Identification of amino acid residues contributing to the ATP-binding site of a purinergic P2X receptor

P2X receptor subunits have intracellular N and C termini, two membrane-spanning domains, and an extracellular loop of about 280 amino acids. We expressed the rat P2X(2) receptor in human embryonic kidney cells, and used alanine-scanning mutagenesis on 30 residues with polar side chains conserved among the seven rat P2X receptor subunits. This identified a region proximal to the first transmembrane domain which contained 2 lysine residues that were critical for the action of ATP (Lys(69) and Lys(71)). We substituted cysteines in this region (Asp(57) to Asp(71)) and found that for S65C and I67C ATP-evoked currents were inhibited by methanethiosulfonates.

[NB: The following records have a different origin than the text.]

(** C4: [set] in bounds answers the root of the updated list, leaving the old
    root readable; out of bounds it answers the error and writes nothing. *)
Theorem pvec_set_spec s root len l i v span :
  store_ok s → rep s root len l → 0 <= i →
  covers (depth_nat (length l)) (set_z l i v) →
  if i <? len
  then returns (set elem_ty root len i v span) s
         (λ r s', rep s' r len (set_z l i v) ∧ rep s' root len l)
  else set elem_ty root len i v span s = (Err (pvec_error (out_of_bounds i len) span), s).
Proof.
  intros Hs Hr Hi Hcov. pose proof Hr as [-> _]. unfold set.
  destruct (Z.ltb_spec i (zlen l)) as [Hin|Hout].
  2: { destruct (Z.leb_spec (zlen l) i); [done|lia]. }
  destruct (Z.leb_spec (zlen l) i) as [|_]; [lia|].
  replace i with (Z.of_nat (Z.to_nat i)) in * by lia. set (n := Z.to_nat i) in *.
  assert (Hn : (n < length l)%nat) by (unfold zlen in *; lia).
  destruct (in_bounds s root l n Hr Hn) as [-> Ht]. rewrite set_z_nat in *.
  change (zlen l) with (Z.of_nat (length l)) at 1 2. rewrite <- depth_nat_Z, level_fuel_nat.
  destruct (depth_nat_spec (length l)) as [Hcap _].
  eapply returns_bind.
  { apply (set_at_ok (depth_nat (length l)) l n v s); [done..|by rewrite top_index|].
    rewrite top_index by done. apply covers_in_play; [done|by rewrite length_insert]. }
  cbn zeta. intros r s' He [-> Hst]. rewrite top_index in * by done.
  apply returns_ret; [by eapply extends_ok|]. split; [|by eapply rep_extends].
  split; [unfold zlen; by rewrite length_insert|]. rewrite length_insert. right.
  splits; [|done..]. intros E. apply (f_equal length) in E. rewrite length_insert in E.
  simpl in E. lia.
Qed.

At I67C, the inhibition by negatively charged ethylsulfonate and pentylsulfonate derivatives could be overcome by increasing the ATP concentration, consistent with a reduced affinity of ATP binding. The inhibitory action of the methanethiosulfonates was prevented by pre-exposure to ATP, suggesting occlusion of the binding site. Finally, introduction of negative charges into the receptor by mutagenesis at this position (I67E and I67D) also gave receptors in which the ATP concentration-response curve was right-shifted. The results suggest that residues close to Ile(67) contribute to the ATP-binding site.